(* ===== verification/ConnExamples.v ===== *)
(** * A subscription, end to end

    The theorems on the outbound half of a connection applied to a run over the
    in-memory store: a client subscribes to a log of three large events, is sent
    the first, stops reading, and is told where to resume from. *)

From S2P Require Import Prelude Text Envelope Command Tables Db Store Port Backends Screen Hub Streams Wire Outbound.

Module ConnExamples.

Notation inner := (Memory.Inner (V := unit)).
Notation world := (ConnWorld (V := unit) (S := inner)).

(** Two of these do not fit a frame together. *)
Definition large (e : EventEnvelope unit) : option Z := Some 1500000%Z.
Notation step := (conn_step large).

Definition three : inner := Memory.seed tt 3 Memory.new.

Lemma three_inv : es_inv three.
Proof.
  let r := eval vm_compute in three in change three with r. split; [cbn; lia|]. split; [|cbn; unfold u64_max; lia].
  intros e He. repeat (apply elem_of_cons in He as [-> |He]; [cbn; lia|]). by apply not_elem_of_nil in He.
Qed.

(** ** The client subscribes *)

Definition w0 : world := conn_start three.
Definition w1 : world := answer "r" (admit_events "r" None (cw_streams w0)) w0.
Definition reply : Outgoing (V := unit) := plain (Response "r" (Subscribed None)) (Announces 0).
Definition w2 : world := set_reader (Starting (Some (AEvents "r" None))) (set_responses [reply] w1).
Definition w3 : world := set_reader Reading (set_streams [start (AEvents "r" None)] w2).
Definition w4 : world := take_frame reply (set_responses [] w3).
Definition w5 : world := set_writer (Wrote reply) (set_written [reply] w4).
Definition subscribed : world := store_cell reply (set_writer Idle w5).

Lemma subscribed_reached : rtc step w0 subscribed.
Proof.
  eapply rtc_l; [apply (cs_subscribe large "r" None w0); done|]. eapply rtc_l; [apply (cs_respond large reply (Some (AEvents "r" None)) w1);
    [vm_compute; reflexivity|cbn; unfold RESPONSE_QUEUE_DEPTH; lia]|].
  eapply rtc_l; [apply (cs_start large (Some (AEvents "r" None)) w2); reflexivity|].
  eapply rtc_l; [apply (cs_take_response large reply [] w3); reflexivity|].
  eapply rtc_l; [apply (cs_wrote large reply w4); reflexivity|]. apply rtc_once. by apply (cs_store large reply w5).
Qed.

Lemma subscribed_reachable : conn_reachable large subscribed.
Proof. exists three. split; [apply three_inv|apply subscribed_reached]. Qed.

Definition task0 : StreamTask (V := unit) := start (AEvents "r" None).

(** The connection has one stream. *)
Lemma only_stream (w : world) t : length (cw_streams w) = 1%nat -> sole w 0 t.
Proof. intros Hl j t' Hj _. apply lookup_lt_Some in Hj. lia. Qed.

Lemma subscription_catches_up_witness :
  exists w', rtc step subscribed w' /\ cw_store w' = three /\ received task0 (cw_written w') = UEvent <$> Memory.events three.
Proof.
  apply (subscription_catches_up large subscribed 0 task0 None None subscribed_reachable); try reflexivity.
  - by split_and!.
  - apply only_stream. reflexivity.
  - intros e _. by exists 1500000%Z.
Defined.

(** ** The client stops reading *)

Definition sent (k : nat) : Outgoing (V := unit) :=
  match Memory.events three !! k with
  | Some e => event_item 0 "r" [e] (global_sequence e)
  | None => reply
  end.
Definition queued (o : Outgoing) (w : world) : world :=
  set_batches (cw_batches w ++ [o])
    (update 0 (fun t => with_source (advance (tk_source t) o) (with_state Running t)) w).
Definition sending (o : Outgoing) (w : world) : world := update 0 (with_state (Sending o)) w.

Definition s1 : world := queued (sent 0) (sending (sent 0) subscribed).
Definition s2 : world := take_frame (sent 0) (set_batches [] s1).
Definition s3 : world := set_writer (Wrote (sent 0)) (set_written (cw_written s2 ++ [sent 0]) s2).
Definition s4 : world := store_cell (sent 0) (set_writer Idle s3).
Definition s5 : world := queued (sent 1) (sending (sent 1) s4).
Definition s6 : world := update 0 (with_state (Stopped SlowConsumer)) (sending (sent 2) s5).
Definition slow_task : StreamTask (V := unit) := default task0 (cw_streams s6 !! 0).
Definition goodbye : Outgoing (V := unit) := close_item 0 slow_task ESlowConsumer.
Definition s7 : world := update 0 (with_state (Closing goodbye)) s6.
Definition s8 : world := set_responses [goodbye] (update 0 (with_state Finished) s7).
Definition s9 : world := take_frame goodbye (set_responses [] s8).
Definition closed : world := set_writer (Wrote goodbye) (set_written (cw_written s9 ++ [goodbye]) s9).

Definition task_of (w : world) : StreamTask (V := unit) := default task0 (cw_streams w !! 0).

Lemma page_sent k w t rest_ :
  cw_streams w !! 0 = Some t -> tk_state t = Running -> pull large 0 t (cw_store w) = Send (sent k) ->
  (length (cw_batches w) < BATCH_QUEUE_DEPTH)%nat -> rtc step (queued (sent k) (sending (sent k) w)) rest_ ->
  rtc step w rest_.
Proof.
  intros Ht Hr Hp Hq Hrest. eapply rtc_l; [by apply (cs_pull large 0 t)|].
  eapply rtc_l; [apply (cs_queue large 0 (with_state (Sending (sent k)) t)); [cbn; destruct (cw_streams w) as [|]; [done|]; cbn in *; by simplify_eq|done|done]|].
  exact Hrest.
Qed.

Lemma closed_reached : rtc step subscribed closed.
Proof.
  apply (page_sent 0 subscribed (task_of subscribed));
    [vm_compute; reflexivity..|cbn; unfold BATCH_QUEUE_DEPTH, MAX_SUBSCRIPTIONS_PER_CONNECTION; lia|]. fold s1.
  eapply rtc_l; [apply (cs_take_batch large (sent 0) [] s1); vm_compute; reflexivity|]. fold s2.
  eapply rtc_l; [apply (cs_wrote large (sent 0) s2); vm_compute; reflexivity|]. fold s3.
  eapply rtc_l; [apply (cs_store large (sent 0) s3); reflexivity|]. fold s4.
  apply (page_sent 1 s4 (task_of s4));
    [vm_compute; reflexivity..|cbn; unfold BATCH_QUEUE_DEPTH, MAX_SUBSCRIPTIONS_PER_CONNECTION; lia|]. fold s5.
  eapply rtc_l; [apply (cs_pull large 0 (task_of s5) (sent 2) s5); vm_compute; reflexivity|].
  eapply rtc_l; [apply (cs_slow large 0 (with_state (Sending (sent 2)) (task_of s5)) (sent 2)); vm_compute; reflexivity|]. fold s6.
  eapply rtc_l; [apply (cs_load large 0 slow_task SlowConsumer ESlowConsumer s6); [vm_compute; reflexivity..|done]|]. fold s7.
  eapply rtc_l; [apply (cs_close large 0 (task_of s7) goodbye s7); [vm_compute; reflexivity..|cbn; unfold RESPONSE_QUEUE_DEPTH; lia]|].
  eapply rtc_l; [apply (cs_take_response large goodbye [] s8); reflexivity|]. fold s9.
  apply rtc_once. apply (cs_wrote large goodbye s9). reflexivity.
Qed.

Lemma closed_reachable : conn_reachable large closed.
Proof. exists three. split; [apply three_inv|]. etrans; [apply subscribed_reached|apply closed_reached]. Qed.

(** Told to resume after the one event that was written, although two were queued. *)
Example told_to_resume : og_control goodbye = StreamClosed "r" ESlowConsumer (Some 1%Z) /\ length (cw_batches closed) = 1%nat.
Proof. vm_compute. by split. Qed.

Lemma resume_is_gapless_witness :
  exists before events, before `prefix_of` cw_written closed /\ received (task_of closed) before = UEvent <$> events /\
    List.filter (after_cursor None) (Memory.events three) =
    events ++ List.filter (after_cursor (Some 1%Z)) (Memory.events three).
Proof.
  apply (resume_is_gapless large closed 0 (task_of closed) None (Some 2%Z) goodbye ESlowConsumer (Some 1%Z) closed_reachable);
    [vm_compute; reflexivity|apply only_stream; vm_compute; reflexivity|vm_compute; reflexivity|cbn; set_solver|vm_compute; reflexivity].
Defined.

(** One event was sent, one is queued and one is still to be read. *)
Lemma streams_are_in_order_witness :
  (received (task_of closed) (cw_written closed) `prefix_of` feed three (tk_source (task_of closed)) /\
   length (received (task_of closed) (cw_written closed)) = 1%nat) /\
  received (task_of closed) (cw_written closed ++ cw_batches closed) ++ rest three (tk_source (task_of closed)) =
    UEvent <$> Memory.events three /\
  exists answer r, answer ∈ [reply] /\ og_control answer = Response "r" r.
Proof.
  destruct (streams_are_in_order large closed 0 (task_of closed) closed_reachable) as (Hp & Hw & Ha);
    [vm_compute; reflexivity|apply only_stream; vm_compute; reflexivity|].
  split; [split; [exact Hp|vm_compute; reflexivity]|]. split; [apply Hw; vm_compute; reflexivity|].
  destruct (Ha [reply] (sent 0) [goodbye]) as (answer & r & Hin & Hc & _);
    [vm_compute; reflexivity|vm_compute; discriminate|]. by exists answer, r.
Defined.

Lemma connection_is_bounded_witness : (length (cw_batches closed) <= 8)%nat.
Proof. destruct (connection_is_bounded large closed closed_reachable) as (_ & _ & H & _). exact H. Defined.
End ConnExamples.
--------------------------------
**Exercise description**
In the material above, find every line that has the string "exact" and pull those lines out.

**Answer section**
  exact Hrest.
  split; [split; [exact Hp|vm_compute; reflexivity]|]. split; [apply Hw; vm_compute; reflexivity|].
Proof. destruct (connection_is_bounded large closed closed_reachable) as (_ & _ & H & _). exact H. Defined.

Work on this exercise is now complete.